BALTIMORE, MD, July 14, 2011 ( – Nine pro-life advocates who sued the state of Maryland for unlawful arrest were handed a victory this past Tuesday when a Federal District Court ruled that their constitutional rights had been violated.

The plaintiffs in the case, Ames, et al. v. Colonel Terrence Sheridan, were participating in a peaceful demonstration along Route 24 in Bel Air, Maryland in August of 2008. They were arrested by Maryland State Troopers responding to complaints over the graphic images on their signs, and were held in jail overnight.

The court ruled that the police’s actions violated the First and Fourth Amendment rights of the plaintiffs, and ordered a jury trial for assessment of damages.

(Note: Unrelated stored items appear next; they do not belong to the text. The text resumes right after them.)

(** C10. A row whose EMPSTAT or AGE cell is missing or unparseable
    counts as 0 in that field, fails the eligibility filter, and does not
    contribute to the output: the table without that row gives the same
    result. *)
Theorem ineligible_row_ignored df obs1 o obs2 :
  has_rows df (obs1 ++ o :: obs2) →
  coerce pn (o_emp o) = None ∨ coerce pn (o_age o) = None →
  (coerce pn (o_emp o) = None → filled pn (o_emp o) = 0%Q) ∧
  (coerce pn (o_age o) = None → filled pn (o_age o) = 0%Q) ∧
  in_codes employed_codes 0%Q = false ∧
  Qle_bool (inject_Z 25) 0%Q = false ∧
  eligible pn o = false ∧
  (∃ mask, eligibility_mask pn df = Ok mask ∧
           mask !! length obs1 = Some false) ∧
  has_rows (drop_row (length obs1) df) (obs1 ++ obs2) ∧
  _aggregate_monthly_rates pn pi df =
  _aggregate_monthly_rates pn pi (drop_row (length obs1) df).
Proof.
  intros Hdf Hbad.
  assert (eligible pn o = false) as Hel.
  { unfold eligible, filled.
    destruct Hbad as [-> | ->]; simpl; [done|]. apply andb_false_r. }
  assert (has_rows (drop_row (length obs1) df) (obs1 ++ obs2)) as Hdf'.
  { rewrite <- (delete_middle obs1 obs2 o). by apply has_rows_drop_row. }
  split; [by unfold filled; intros ->|]. split; [by unfold filled; intros ->|].
  split; [done|]. split; [done|]. split; [done|]. split; [|split; [done|]].
  - rewrite (eligibility_mask_rows _ _ Hdf). eexists; split; [done|].
    rewrite list_lookup_fmap, list_lookup_middle by done. simpl. by rewrite Hel.
  - by apply (aggregate_without_row _ _ obs1 o obs2).
Qed.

“[A] reasonable police officer faced with the facts confronted by the Defendants would have known that, in ordering the demonstrators to leave Harford County, he would violate the Plaintiffs’ First Amendment rights,” wrote judge Richard Bennett of the federal district court for the District of Maryland, in a 49-page opinion.

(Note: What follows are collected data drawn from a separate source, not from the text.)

(** ** Draining the peers *)

Lemma recv_loop_quiet bo reads : forall i w,
  0 <= i ->
  clientlist_use w <= Z.of_nat (length (clientlist w)) ->
  clientlist_use w < 2 ^ 32 ->
  (length (peers_from w i) <= length reads)%nat ->
  Forall quiet reads ->
  recv_loop bo reads i w
  = Some (mkWorld (clientlist w) (clientlist_use w)
                  (trace w ++ reads_in_order w i reads)).
Proof.
  induction reads as [| rd reads IH]; intros i w Hi Hlen Huse Hn Hq;
    cbn [recv_loop];
    destruct (Z.ltb_spec i (clientlist_use w)) as [Hlt | Hge].
  - rewrite (peers_from_cons w i (conj Hi Hlt) Hlen) in Hn. simpl in Hn. lia.
  - unfold reads_in_order. rewrite (peers_from_end w i Hge). simpl.
    rewrite app_nil_r. destruct w; reflexivity.
  - inversion Hq as [| ? ? [Hneg Hwb] Hrest]; subst.
    destruct (Z.ltb_spec (io_n rd) 0); [| lia]. rewrite Hwb.
    rewrite wrap32_small by lia.
    pose proof (peers_from_cons w i (conj Hi Hlt) Hlen) as Hpeers.
    rewrite IH; try assumption; try lia.
    + unfold reads_in_order.
      change (peers_from (log (Read (client_at w i) (io_n rd)) w) (i + 1))
        with (peers_from w (i + 1)).
      rewrite Hpeers. simpl. rewrite <- app_assoc. reflexivity.
    + change (peers_from (log (Read (client_at w i) (io_n rd)) w) (i + 1))
        with (peers_from w (i + 1)).
      rewrite Hpeers in Hn. simpl in Hn. lia.
  - unfold reads_in_order. rewrite (peers_from_end w i Hge). simpl.
    rewrite app_nil_r. destruct w; reflexivity.
Qed.

(** Where the drain is right: when every peer is silent, the drain reads
    each registered peer exactly once, in registry order, makes no other
    call and leaves the registry as it was. *)
Theorem quiet_drain_reads_each_peer_once :
  forall bo reads w,
    0 <= clientlist_use w <= Z.of_nat (length (clientlist w)) ->
    clientlist_use w < 2 ^ 32 ->
    (length (registry w) <= length reads)%nat ->
    Forall quiet reads ->
    exists w',
      recv_and_discard bo reads w = Some w'
      /\ registry w' = registry w
      /\ trace w'
         = trace w
           ++ map (fun p => Read (fst p) (io_n (snd p)))
                  (combine (registry w) reads).
Proof.
  intros bo reads w Huse Hmax Hn Hq.
  eexists. split; [| split].
  - unfold recv_and_discard. apply recv_loop_quiet; try assumption; try lia.
  - reflexivity.
  - reflexivity.
Qed.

“Moreover, arresting the Plaintiffs for exercising those rights was a violation of the Plaintiffs’ Fourth Amendment rights. In engaging in this manifestly unlawful behavior, the individual officers could not have reasonably misapprehended the law, nor can it be said that they made a bad guess in a gray area,” the ruling continued.

Chris Ferrara of the American Catholic Lawyers Association, who is serving as lead counsel for seven of the plaintiffs, called the decision gratifying and “comprehensive.”

“We are preparing to move ahead to a final resolution of the case,” he said.

Two of the plaintiffs are being represented separately by the Alliance Defense Fund. Defend Life, Inc., the organization that sponsored the 2008 “Face the Truth” demonstration that led to the arrest, is represented by the Thomas More Society.

The decision is the second major victory for the pro-life activists in a three year court battle that has included action against three separate defendants: the Maryland State Police, the Bel Air police department, and the Harford County police.

Harford County agreed to an out of court settlement this past March which included a new county policy in handling protests. Other terms of the settlement have been kept confidential.